I'll say it again. If you haven't seen it, call Unity Baptist Church in Ashland and make arrangements to see it. I think it's going on next weekend as well.

Sunday evening, we went to the lake. My sister and brother-in-law bought a pontoon. He hasn't realized yet that he doesn't have a job. My hubby is in a similar situation. I'm sure the reality of their unemployed status will eventually sink in. I don't know about b-i-l but hubby is reminded daily that he doesn't actually work anymore. Anyway, I digress.....again. We spent a couple of hours on the lake with our boys and theirs. I think the entire thing would have been more enjoyable if we'd left the kids with Mommaw but she was there too so there was no one to babysit. Big BK loved it.... right up until the sun started going down. He kept worrying about the boat sinking. I don't know why. He just kept saying he didn't want to go under the water. It was pitiful but very annoying.

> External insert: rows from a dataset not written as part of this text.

(** One iteration of the [for sc.Scan()] loop (lines 54-107). *)
Definition step (st : State) (line : string) : outcome State :=
  if String.eqb line "METRIC" then
    Done (mkState (tools st) (holes st) (toolRadius st) (maxToolDiameter st)
            1.0%float
            (leftEdge st) (rightEdge st) (topEdge st) (bottomEdge st))
  else if String.eqb line "INCH" then
    Done (mkState (tools st) (holes st) (toolRadius st) (maxToolDiameter st)
            25.4%float
            (leftEdge st) (rightEdge st) (topEdge st) (bottomEdge st))
  else
    match Sscanf_TdCf line with
    | Some (tool, param1) =>
        if (param1 <? bitSize)%float then Fatal line
        else
          let d := (param1 * factor st)%float in
          let maxToolDiameter' :=
            if Nat.eqb (size (tools st)) 0 || (maxToolDiameter st <? d)%float
            then d else maxToolDiameter st in
          Done (mkState (<[Sprint_T tool := d]> (tools st)) (holes st)
                  (toolRadius st) maxToolDiameter' (factor st)
                  (leftEdge st) (rightEdge st) (topEdge st) (bottomEdge st))
    | None =>
        match tools st !! line with
        | Some d =>
            Done (mkState (tools st) (holes st)
                    ((d - bitSize) * 0.5)%float
                    (maxToolDiameter st) (factor st)
                    (leftEdge st) (rightEdge st) (topEdge st) (bottomEdge st))
        | None =>
            match Sscanf_XfYf line with
            | Some (param1, param2) =>
                let h := mkHole (toolRadius st)
                           (param1 * factor st)%float
                           (param2 * factor st)%float in
                let first := Nat.eqb (length (holes st)) 0 in
                let left := left_of param1 (factor st) (toolRadius st) in
                let right := right_of param1 (factor st) (toolRadius st) in
                let top := top_of param2 (factor st) (toolRadius st) in
                let bottom := bottom_of param2 (factor st) (toolRadius st) in
                Done (mkState (tools st) (holes st ++ [h])
                        (toolRadius st) (maxToolDiameter st) (factor st)
                        (if first || (left <? leftEdge st)%float
                         then left else leftEdge st)
                        (if first || (rightEdge st <? right)%float
                         then right else rightEdge st)
                        (if first || (top <? topEdge st)%float
                         then top else topEdge st)
                        (if first || (bottomEdge st <? bottom)%float
                         then bottom else bottomEdge st))
            | None => Done st
            end
        end
    end.

(** The whole scanning loop, from a given state. *)
Fixpoint scan_lines (st : State) (lines : list string) : outcome State :=
  match lines with
  | [] => Done st
  | line :: rest =>
      match step st line with
      | Done st' => scan_lines st' rest
      | Fatal l => Fatal l
      end
  end.

(** The values [left], [right], [top] and [bottom] that lines 88-97
    compute at a line that reads [x] and [y], met in the state [st]. *)
Definition at_line (st : State) (x y : float) : float * float * float * float :=
  (left_of x (factor st) (toolRadius st),
   right_of x (factor st) (toolRadius st),
   top_of y (factor st) (toolRadius st),
   bottom_of y (factor st) (toolRadius st)).

(** [c] holds the four values computed at some coordinate line of
    [lines]. *)
Definition computed (lines : list string)
    (c : float * float * float * float) : Prop :=
  exists pre line post st x y,
    lines = pre ++ line :: post /\
    scan_lines init pre = Done st /\
    Sscanf_XfYf line = Some (x, y) /\
    c = at_line st x y.

End Build.

(** A build that rounds the product before it subtracts or adds. *)
Definition rounded_sub (x f r : float) : float := (x * f - r)%float.

Definition rounded_add (x f r : float) : float := (x * f + r)%float.

(** The fused multiply-add of IEEE 754 on binary64, [x * y + z] with one
    rounding: the exact product and [z] are brought to a common exponent,
    added as integers and rounded once.  When [x] or [y] is a zero, an
    infinity or NaN, their product is exact; a zero [z] leaves the rounded
    product, an infinite or NaN [z] is the result. *)
Definition SFfma (x y z : spec_float) : spec_float :=
  match x, y, z with
  | S754_finite sx mx ex, S754_finite sy my ey, S754_finite sz mz ez =>
      let ep := (ex + ey)%Z in
      let e := Z.min ep ez in
      binary_normalize prec emax
        (cond_Zopp (xorb sx sy) (Zpos (fst (shl_align (mx * my) ep e))) +
         cond_Zopp sz (Zpos (fst (shl_align mz ez e))))%Z e false
  | S754_finite _ _ _, S754_finite _ _ _, S754_zero _ => SFmul prec emax x y
  | S754_finite _ _ _, S754_finite _ _ _, _ => z
  | _, _, _ => SFadd prec emax (SFmul prec emax x y) z
  end.

Definition fma (x y z : float) : float :=
  SF2Prim (SFfma (Prim2SF x) (Prim2SF y) (Prim2SF z)).

(** A build that fuses the product with the subtraction or addition. *)
Definition fused_sub (x f r : float) : float := fma x f (- r)%float.

Definition fused_add (x f r : float) : float := fma x f r.

End Fusing.

(** The scanning loop of the fusing build with the decoder plugged in. *)
Definition drl2svg_scan_fused (bitSize : float)
  : State -> list string -> outcome State :=
  Fusing.scan_lines ScanModel.Sscanf_TdCf ScanModel.Sscanf_XfYf bitSize
    Fusing.fused_sub Fusing.fused_add Fusing.fused_sub Fusing.fused_add.

(** ** Notions used to state the properties *)

(** The four edges kept by the scanning loop: left, right, top, bottom. *)
Definition edges (st : State) : float * float * float * float :=
  (leftEdge st, rightEdge st, topEdge st, bottomEdge st).

(** The update of lines 88-99 on a quadruple of edges; [first] is
    [len(holes) == 0]. *)
Definition add_hole (first : bool) (e : float * float * float * float)
    (h : Hole) : float * float * float * float :=
  let '(l, r, t, b) := e in
  (if first || (Cx h - Radius h <? l)%float then (Cx h - Radius h)%float else l,
   if first || (r <? Cx h + Radius h)%float then (Cx h + Radius h)%float else r,
   if first || (Cy h - Radius h <? t)%float then (Cy h - Radius h)%float else t,
   if first || (b <? Cy h + Radius h)%float then (Cy h + Radius h)%float else b).

(** The edges after the holes of a list given newest first. *)
Fixpoint extent_rev (newest_first : list Hole) : float * float * float * float :=
  match newest_first with
  | [] => (0%float, 0%float, 0%float, 0%float)
  | h :: older => add_hole (Nat.eqb (length older) 0) (extent_rev older) h
  end.

(** The edges accumulated over a list of holes in file order. *)
Definition extent_of (hs : list Hole) : float * float * float * float :=
  extent_rev (rev hs).
(** * Session state of the teams-frontend authentication core

    A shallow embedding of [TokenService] (token.service.ts) and
    [AuthService] (auth.service.ts): the browser's [localStorage] is a finite
    map from string keys to string values, the two [BehaviorSubject]s are
    fields holding their latest value, HTTP requests are entries of an
    in-flight list that are settled later by a success or a failure, and every
    observable side effect is appended to a chronological log. *)

From Stdlib Require Import ZArith NArith Ascii String List Lia Bool.
From stdpp Require Import base gmap strings list pretty.

Local Open Scope Z_scope.

(** ** JavaScript primitives used by the two services *)

Module JS.

(** The [number] values the services handle: integral values, or [NaN] as
    produced by [parseInt].  Integers are kept exact (type [Z]); an ECMAScript
    Number represents them exactly up to 2^53. *)
Inductive Number : Type :=
| NaN
| Num (z : Z).

(** ToBoolean on [string | null]: [null] and the empty string are falsy. *)
Definition truthy_string (v : option string) : bool :=
  match v with
  | None => false
  | Some EmptyString => false
  | Some (String _ _) => true
  end.

(** ToBoolean on [number | null]: [null], [0] and [NaN] are falsy. *)
Definition truthy_number (v : option Number) : bool :=
  match v with
  | None => false
  | Some NaN => false
  | Some (Num z) => negb (z =? 0)
  end.

(** [now >= expiry] on numbers: every comparison with [NaN] is false. *)
Definition ge_number (now : Z) (n : Number) : bool :=
  match n with
  | NaN => false
  | Num z => z <=? now
  end.

(** White space stripped by [parseInt] (TAB, LF, VT, FF, CR, SP, NBSP);
    strings are sequences of 8-bit code units here. *)
Definition isWhiteSpace (c : ascii) : bool :=
  let n := N_of_ascii c in
  ((9 <=? n) && (n <=? 13) || (n =? 32) || (n =? 160))%N.

Definition isDigit (c : ascii) : bool :=
  let n := N_of_ascii c in ((48 <=? n) && (n <=? 57))%N.

Definition digitValue (c : ascii) : N := (N_of_ascii c - 48)%N.

Fixpoint trimStart (s : string) : string :=
  match s with
  | EmptyString => EmptyString
  | String c s' => if isWhiteSpace c then trimStart s' else s
  end.

(** The longest prefix of radix-10 digits. *)
Fixpoint digitPrefix (s : string) : string :=
  match s with
  | EmptyString => EmptyString
  | String c s' => if isDigit c then String c (digitPrefix s') else EmptyString
  end.

(** The mathematical value of a digit string, most significant digit first. *)
Fixpoint mathInt (acc : N) (digits : string) : N :=
  match digits with
  | EmptyString => acc
  | String c digits' => mathInt (acc * 10 + digitValue c)%N digits'
  end.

The little baby's wore life vest/neck collars that kept them from being able to turn their heads. They didn't like that. They didn't like that at all.

On the way home, hubby asked big BK which he would rather have, a boat or a swimming pool. Big BK first said a swimming pool. He changed his mind though and said that he wanted a boat he could float in his swimming pool. I told him it didn't matter because neither he nor his daddy have a job. It was suggested at some point that mommy should get a second job to help finance the lifestyle to which they wish to become accustomed. I am not making that up, I'm just not divulging which of them said it.